CHRISTIANSTED, U.S. Virgin Islands — Warren Mosler is a card-carrying member of the 1 percent. The deeply tanned, tennis-lean hedge fund executive lives on this Caribbean island for tax reasons.
But his prescriptions for economic policy make him sound like a warrior for the 99 percent. When the recession hit, Mosler said, the government should have spent and spent until unemployment came down to a comfortable level. Forget saving the banks through the Troubled Asset Relief Program. Washington should have eliminated the payroll tax, given every state $500 per resident and offered a basic job to anyone who wanted one.
“There would have been no recession,” Mosler, 63, said.
Washington’s debts would have soared, of course. But Mosler sees no problem with that. A failed Senate candidate in Connecticut with unorthodox but attention-grabbing economic theories, he says he believes the United States should be running much bigger deficits and that the last thing the government needs to worry about is balancing its budget.

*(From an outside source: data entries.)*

Lemma files_new q b s M : files s M -> svs s !! q = None -> M !! b = None -> used s b -> b <> 1 ->
  (forall j i, M !! j = Some i -> b ∉ blocks (dev s) i) -> files (loaded_at q b new_inode 1 s) (<[b := new_inode]> M).
Proof.
  intros [] Hq Hb Hu H1 Hnb. assert (q ∉ sfs_vnodes s) as Hqn. { rewrite fi_table0, Hq. by intros []. }
  assert (forall x v, svs s !! x = Some v -> sv_ino v <> b) as Hno. { intros x v Hv E. apply fi_loaded0 in Hv as [Hv _]. congruence. }
  constructor; cbn [loaded_at dev sv_wr set_svs set_vnodes sfs_vnodes svs].
  - by destruct fi_fs0.
  - apply list.NoDup_app. split; [done|]. split; [|apply NoDup_singleton]. intros x Hx ->%list_elem_of_singleton. done.
  - intros x. rewrite elem_of_app, list_elem_of_singleton, fi_table0, lookup_insert_is_Some. destruct (decide (q = x)); naive_solver.
  - intros x v. rewrite lookup_insert. case_decide; [intros [= <-]; cbn [sv_ino sv_i]; by rewrite lookup_insert_eq|].
    intros Hv. rewrite lookup_insert_ne by (apply not_eq_sym; by eapply Hno). by apply (fi_loaded0 x).
  - intros x x' v v'. rewrite !lookup_insert. repeat case_decide; subst; try done; [intros [= <-] Hv E|intros Hv [= <-] E|by apply fi_inj0]; by eapply Hno in Hv.
  - intros j i. rewrite lookup_insert. case_decide as E.
    + subst j. intros _ Hcl. specialize (Hcl q _ (lookup_insert_eq _ _ _) eq_refl). done.
    + intros Hj Hcl. apply fi_disk0; [done|]. intros x v Hv. apply (Hcl x). rewrite lookup_insert_ne; [done|]. intros ->. congruence.
  - intros j i. rewrite lookup_insert. case_decide as E.
    + subst j. intros [= <-]. split; [done|]. split; [|done]. constructor; cbn [dev set_vnodes sv_wr set_svs]; rewrite ?new_blocks; [|by intros ? ?%elem_of_nil|constructor].
      apply new_wf.
    + intros Hj. destruct (fi_own0 _ _ Hj) as (? & [] & ?). split; [done|]. split; [by constructor|done].
  - intros j i j' i'. rewrite !lookup_insert. repeat case_decide; subst; [intros [= <-] _|intros [= <-] _|intros Hj _; by eapply Hnb|by apply fi_clear0]; rewrite new_blocks; apply not_elem_of_nil.
  - intros j i j' i'. rewrite !lookup_insert. repeat case_decide; subst; [done|intros [= <-] _ _|intros _ [= <-] _|by apply fi_apart0]; unfold apart; rewrite new_blocks; [by intros ? ?%elem_of_nil|by intros ? _ ?%elem_of_nil].
  - intros j i. rewrite lookup_insert. case_decide; [|apply fi_type0]. subst j. intros [= <-]. by rewrite decide_False.
Qed.

Lemma remove_run q l : q ∈ l -> NoDup l -> exists l', remove_vnode q l = Ok l' /\ NoDup l' /\ forall x, x ∈ l' <-> x ∈ l /\ x <> q.
Proof.
  induction l as [|y l IH]; [by intros ?%elem_of_nil|]. intros Hq Hnd. apply list.NoDup_cons in Hnd as [Hy Hnd]. cbn [remove_vnode].
  destruct (Z.eqb_spec y q) as [->|Hne].
  - exists l. split; [done|]. split; [done|]. intros x. rewrite elem_of_cons. destruct (decide (x = q)) as [->|]; naive_solver.
  - apply elem_of_cons in Hq as [?|Hq]; [congruence|]. destruct (IH Hq Hnd) as (l' & -> & Hnd' & Hel). rewrite Ok_bind. exists (y :: l').
    split; [done|]. split; [apply list.NoDup_cons; split; [by rewrite Hel; naive_solver|done]|]. intros x. rewrite !elem_of_cons, Hel. naive_solver.
Qed.

(** Vnode [q] leaves the table [l]. *)
Definition unloaded (q : Z) (l : list Z) (s : sfs) : sfs := set_vnodes l (set_svs (delete q (svs s)) s).

Lemma files_unload q s v M l : files s M -> svs s !! q = Some v -> sv_dirty v = 0 -> NoDup l ->
  (forall x, x ∈ l <-> x ∈ sfs_vnodes s /\ x <> q) -> files (unloaded q l s) M.
Proof.
  intros HF Hq Hd Hnd Hl. pose proof HF as []. assert (forall x w, delete q (svs s) !! x = Some w -> svs s !! x = Some w) as Hdel.
  { intros x w Hw. by apply lookup_delete_Some in Hw as []. }
  constructor; cbn [unloaded dev set_svs set_vnodes sfs_vnodes svs]; try done; [by destruct fi_fs0| |eauto|eauto| |].
  - intros x. rewrite Hl, fi_table0, lookup_delete_is_Some. naive_solver.
  - intros j i Hj Hcl. destruct (decide (j = sv_ino v)) as [->|Hne].
    + destruct (fi_loaded0 q v Hq) as (HM & _). assert (i = sv_i v) as -> by congruence. by apply (clean_disk q s v M).
    + apply fi_disk0; [done|]. intros x w Hw Ei. apply (Hcl x w); [|done]. rewrite lookup_delete_ne; [done|]. intros <-. congruence.
  - intros j i Hj. destruct (fi_own0 _ _ Hj) as (? & [] & ?). split; [done|]. split; [by constructor|done].
Qed.

(** Inode [ino] is gone. *)
Lemma files_forget s s1 M ino : files s M -> (forall q v, svs s !! q = Some v -> sv_ino v <> ino) -> is_Some (M !! ino) ->
  fs_ok s1 -> (dev s1, sp_nblocks s1, sfs_vnodes s1, svs s1) = (dev s, sp_nblocks s, sfs_vnodes s, svs s) ->
  (forall b, 0 <= b -> b <> ino -> bit (freemap s1) b = bit (freemap s) b) -> files s1 (delete ino M).
Proof.
  intros [] Hno [i0 Hi0] Hfs Hrest Hbits. injection Hrest as Hdev Hnb Hvn Hsvs.
  assert (forall b, used s b -> b <> ino -> used s1 b) as Hu. { intros b [? ?] Hb. split; [by rewrite Hnb|]. rewrite Hbits; [done|lia|done]. }
  constructor; rewrite ?Hvn, ?Hsvs, ?Hdev; try done.
  - intros q v Hv. rewrite lookup_delete_ne; [by apply (fi_loaded0 q)|]. intros E. by eapply Hno.
  - intros j i Hj. apply lookup_delete_Some in Hj as [_ Hj]. by apply fi_disk0.
  - intros j i Hj. apply lookup_delete_Some in Hj as [Hne Hj]. destruct (fi_own0 _ _ Hj) as (Huj & [? Hub ?] & ?). split; [by apply Hu|]. split; [|done].
    constructor; rewrite ?Hdev; [done| |done]. intros b Hb. apply Hu; [by apply Hub|]. intros ->. by eapply (fi_clear0 j i ino).
  - intros j i j' i' Hj Hj'. apply lookup_delete_Some in Hj as [_ Hj], Hj' as [_ Hj']. by eapply fi_clear0.
  - intros j i j' i' Hj Hj'. apply lookup_delete_Some in Hj as [_ Hj], Hj' as [_ Hj']. by eapply fi_apart0.
  - intros j i Hj. apply lookup_delete_Some in Hj as [_ Hj]. by apply fi_type0.
Qed.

Mosler’s ideas, which go under the label of “modern monetary theory,” or MMT, are clearly on the fringe, drawing skeptical reactions even from many liberal Keynesian economists who agree with some of his arguments. But they have attracted a growing following, flourishing on the Internet and in a handful of academic outposts, as he and others who share his thinking have made the case that austerity budgeting in the United States and in Europe is doing irreparable harm.
Mosler has played a pivotal role in promoting the theory, and unlike many economists he has the resources to do so.